“From the time of the breach report through the investigation, there was a thorough study of the incident, and this is a negotiated settlement, which also takes time,” Rachel Seeger, senior health information privacy outreach specialist with the Office for Civil Rights, said in an interview.
WellPoint's settlement is one of the larger penalties to be levied under the HIPAA rules, though not the largest to date. In 2009, CVS Pharmacy agreed to pay $2.25 million after an investigation revealed that the pharmacy chain had not properly disposed of protected health information. But 2012 saw the most frequent imposition of heavy fines, with the Alaska Department of Health and Human Services settling for $1.7 million, the Massachusetts Eye and Ear Infirmary and Massachusetts Eye and Ear Associates settling for $1.5 million, and Blue Cross and Blue Shield of Tennessee agreeing to pay $1.5 million. All those were for violations of the privacy and security rules.
WellPoint was first alerted to the breach in March 2010 when a WellPoint applicant in California filed a lawsuit in the state, notifying the company that she could access personal health data of other customers. By June of that year, WellPoint had begun sending notifications to policyholders whose information had been stored in the system during the time of the breach, and offered identity protection services to those affected.
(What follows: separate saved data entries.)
(** [this._pendingRequests.get(msg.request_id)]: a [Map] key is found
    only by the same number. *)
Definition pending_key (rid : json) : option N :=
  match rid with
  | JNum z => if (0 <=? z)%Z then Some (Z.to_N z) else None
  | _ => None
  end.

Definition pending_get (rid : json) (s : State) : option (N * nat) :=
  match pending_key rid with
  | Some k =>
      match JsMap.get N.eqb k (_pendingRequests s) with
      | Some p => Some (k, p)
      | None => None
      end
  | None => None
  end.

(** The manager's [subscriptionResponse] listener. *)
Definition onSubscriptionResponse (detail : option json) (s : State) : State :=
  match detail with
  | Some response =>
      match get "request_id" response with
      | Some rid =>
          match pending_get rid s with
          | Some (k, p) =>
              let s := resolve p (Some response) s in
              set__pendingRequests
                (JsMap.delete N.eqb k (_pendingRequests s)) s
          | None => s
          end
      | None => s
      end
  | None => s
  end.

(** The manager's [error] listener. *)
Definition onError (detail : option json) (s : State) : State :=
  match detail with
  | Some error =>
      match get "request_id" error with
      | Some rid =>
          match pending_get rid s with
          | Some (k, p) =>
              let s := reject p (WsError (get "message" error)) s in
              set__pendingRequests
                (JsMap.delete N.eqb k (_pendingRequests s)) s
          | None => s
          end
      | None => s
      end
  | None => s
  end.

(** A listener wrapper called with an event: it reads
    [event.detail.feed], which throws when [detail] is [undefined], and
    passes it to the caller's listener.  Callers' listeners are taken to
    do nothing to the manager. *)
Definition call_wrapper (detail : option json) (w : Wrapper) (s : State)
    : State :=
  match detail with
  | Some msg => set_invoked (invoked s ++ [(w_listener w, get "feed" msg)]) s
  | None => s
  end.

(** [dispatchEvent]: the manager's own listeners were added first, in
    its constructor; the wrappers follow in the order they were added. *)
Definition dispatchEvent (d : Dispatch) (s : State) : State :=
  let s :=
    if String.eqb (ev_type d) "subscriptionResponse"
    then onSubscriptionResponse (ev_detail d) s else s in
  let s :=
    if String.eqb (ev_type d) "error" then onError (ev_detail d) s else s in
  fold_left
    (fun acc tw =>
       if String.eqb (fst tw) (ev_type d)
       then call_wrapper (ev_detail d) (snd tw) acc else acc)
    (evListeners s) s.

(** *** Timers *)

(** The callback [_sendSubscribe] gives to [setTimeout]. *)
Definition timer_callback (t : Timer) (s : State) : State :=
  if JsMap.has N.eqb (tm_requestId t) (_pendingRequests s) then
    let s :=
      set__pendingRequests
        (JsMap.delete N.eqb (tm_requestId t) (_pendingRequests s)) s in
    reject (tm_reject t) timed_out s
  else s.

Definition is_due (now : Z) (t : Timer) : bool := (tm_due t <=? now)%Z.

(** Time passes by [ms]: the timers then due run, oldest first (all have
    the same delay, so they are due in the order they were set). *)
Definition advance (ms : N) (s : State) : State :=
  let now := (clock s + Z.of_N ms)%Z in
  let due := filter (is_due now) (timers s) in
  let s :=
    set_timers (filter (fun t => negb (is_due now t)) (timers s))
      (set_clock now s) in
  fold_left (fun acc t => timer_callback t acc) due s.

(** *** Events of the environment and calls of the user *)

Inductive Event : Type :=
| ESubscribe (stream feed : string) (listener : Listener)
| EUnsubscribe (call : nat)
    (* the [unsubscribe] of the handle returned by the [call]-th
       [subscribe], once that call has returned *)
| EOpen
| EClose
    (* a [close] or [error] event of the socket, which has left the OPEN
       state when either is delivered *)
| EMessage (data : option json)
| EAdvance (ms : N)
| ESetResubscribe (value : bool).

(** The socket's [open] event: [_handleOpen] was registered by the
    constructor, the one-shot listeners of [_sendSubscribe] after it. *)
Definition socket_open (s : State) : State :=
  let s := set_isOpen true s in
  let s := _handleOpen s in
  set_onOpen [] (set_sent (sent s ++ onOpen s) s).

Definition socket_close (s : State) : State :=
  _handleClose (set_isOpen false s).

Definition socket_message (data : option json) (s : State) : State :=
  match onMessage data with
  | Some d => dispatchEvent d s
  | None => s
  end.

Definition call_unsubscribe (n : nat) (s : State) : State :=
  match nth_error (calls s) n with
  | Some c =>
      match promise_state s (c_promise c) with
      | Resolved _ => run_unsubscribe (c_unsubscribe c) s
      | _ => s
      end
  | None => s
  end.

Definition step (s : State) (e : Event) : State :=
  match e with
  | ESubscribe stream feed listener => subscribe stream feed listener s
  | EUnsubscribe n => call_unsubscribe n s
  | EOpen => socket_open s
  | EClose => socket_close s
  | EMessage data => socket_message data s
  | EAdvance ms => advance ms s
  | ESetResubscribe value => set_resubscribe value s
  end.

Definition run (s : State) (es : list Event) : State := fold_left step es s.

(** [new WebSocketSubscriptionManager(socket, events, resubscribe)] on a
    socket that is still connecting. *)
Definition new (resub : bool) : State :=
  {| resubscribe := resub; isOpen := false; onOpen := []; sent := [];
     evListeners := []; invoked := []; _subscriptions := [];
     _requestId := 0%N; _pendingRequests := []; promises := [];
     timers := []; clock := 0%Z; aborted := []; uid := 0; calls := [] |}.

(** What a [subscribe] call has returned or thrown, if it has. *)
Inductive Outcome : Type :=
| Suspended
| Returned (unsubscribe : Unsubscribe) (failureSignal : nat)
| Threw (e : WebSocketRequestError).

Definition outcome (s : State) (c : Call) : Outcome :=
  match promise_state s (c_promise c) with
  | Pending => Suspended
  | Resolved _ => Returned (c_unsubscribe c) (c_signal c)
  | Rejected e => Threw e
  end.

End Manager.

(* ================================================================== *)
(** ** The WebSocket transport ([WebSocketTransport]) *)
(* ================================================================== *)

Module Transport.
Import Manager.

(** The options the constructor reads besides those that choose the
    endpoint URL ([env], [endpointType], [url]). *)
Record WebSocketTransportOptions : Type := {
  opt_timeout : option Z;
  opt_resubscribe : option bool;
  opt_debug : option bool
}.

(** [a ?? b] *)
Definition nullish {A : Type} (a : option A) (b : A) : A :=
  match a with Some x => x | None => b end.

Record WebSocketTransport : Type := {
  timeout : Z;
  _debug : bool;
  _subscriptionManager : State
}.

(** The constructor; [options] is [None] when it is called without. *)
Definition new (options : option WebSocketTransportOptions)
    : WebSocketTransport :=
  {| timeout :=
       nullish (match options with Some o => opt_timeout o | None => None end)
         10000%Z;
     _debug :=
       nullish (match options with Some o => opt_debug o | None => None end)
         false;
     _subscriptionManager :=
       Manager.new
         (nullish
            (match options with Some o => opt_resubscribe o | None => None end)
            true) |}.

(** What can happen to a transport: an event of its socket or a call that
    reaches the manager ([subscribe], the [resubscribe] setter, a handle's
    [unsubscribe]), or an assignment to the public [timeout] field. *)
Inductive Action : Type :=
| Do (e : Event)
| SetTimeout (ms : Z).

Definition act (t : WebSocketTransport) (a : Action) : WebSocketTransport :=
  match a with
  | Do e =>
      {| timeout := timeout t; _debug := _debug t;
         _subscriptionManager := step (_subscriptionManager t) e |}
  | SetTimeout ms =>
      {| timeout := ms; _debug := _debug t;
         _subscriptionManager := _subscriptionManager t |}
  end.

Definition run (t : WebSocketTransport) (l : list Action)
    : WebSocketTransport :=
  fold_left act l t.

(** The manager's events among a list of actions. *)
Fixpoint events (l : list Action) : list Event :=
  match l with
  | [] => []
  | Do e :: tl => e :: events tl
  | SetTimeout _ :: tl => events tl
  end.

End Transport.

(* ================================================================== *)
(** ** The HTTP transport ([HttpTransport]) *)
(* ================================================================== *)

Module Http.
Import Json.

(** [GrvtCookie]; [expires] is [None] when [new Date(..).getTime()] gave
    [NaN]. *)
Record GrvtCookie : Type := { gravity : string; expires : option Z }.

Inductive GrvtEndpointType : Type := EDGE | TRADE_DATA | MARKET_DATA.

(** What the two regular expressions of [_getCookie] find in a
    [Set-Cookie] header: the value after [gravity=], and the time of the
    date after [expires=]. *)
Record SetCookie : Type := {
  gravityMatch : option string;
  expiresMatch : option (option Z)
}.

(** Result of the [fetch] of the login path: it throws, or gives a
    response with its [ok] flag and its [Set-Cookie] header if it has a
    non-empty one. *)
Inductive LoginFetch : Type :=
| LoginThrows
| LoginResponse (ok : bool) (setCookie : option SetCookie).

(** Result of the [fetch] of the request itself: it throws (network
    failure, abort, timeout), or gives a response: status, [ok], whether
    its content type includes [application/json], its text if it can be
    read, its parsed body if it parses. *)
Inductive RequestFetch : Type :=
| FetchThrows (cause : string)
| FetchResponse (status : Z) (ok : bool) (isJson : bool)
    (text : option string) (body : option json).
In their initial report to OCR, WellPoint determined 31,700 were affected by the breach, Seeger said. That number is still posted on the OCR's public website, known informally as the “wall of shame,” which the agency is required to maintain under a mandate from the American Recovery and Reinvestment Act of 2009. Subsequent forensic analysis of the breach determined that 612,404 individuals were affected —the number reported by the OCR in its settlement agreement announcement.
Thus far, there have been 627 incidents posted on the OCR's website since public reporting was required, beginning in September 2009. These reported incidents each involved the exposure of records of 500 or more individuals. Combined, they involve—including the updated numbers from the WellPoint breach—the disclosure of the records of nearly 22.8 million people.
Since July 2008, under the HIPAA rules, HHS has collected a total of nearly $17 million in penalties through resolution agreements, which also require certain corrective plans of the offending entities.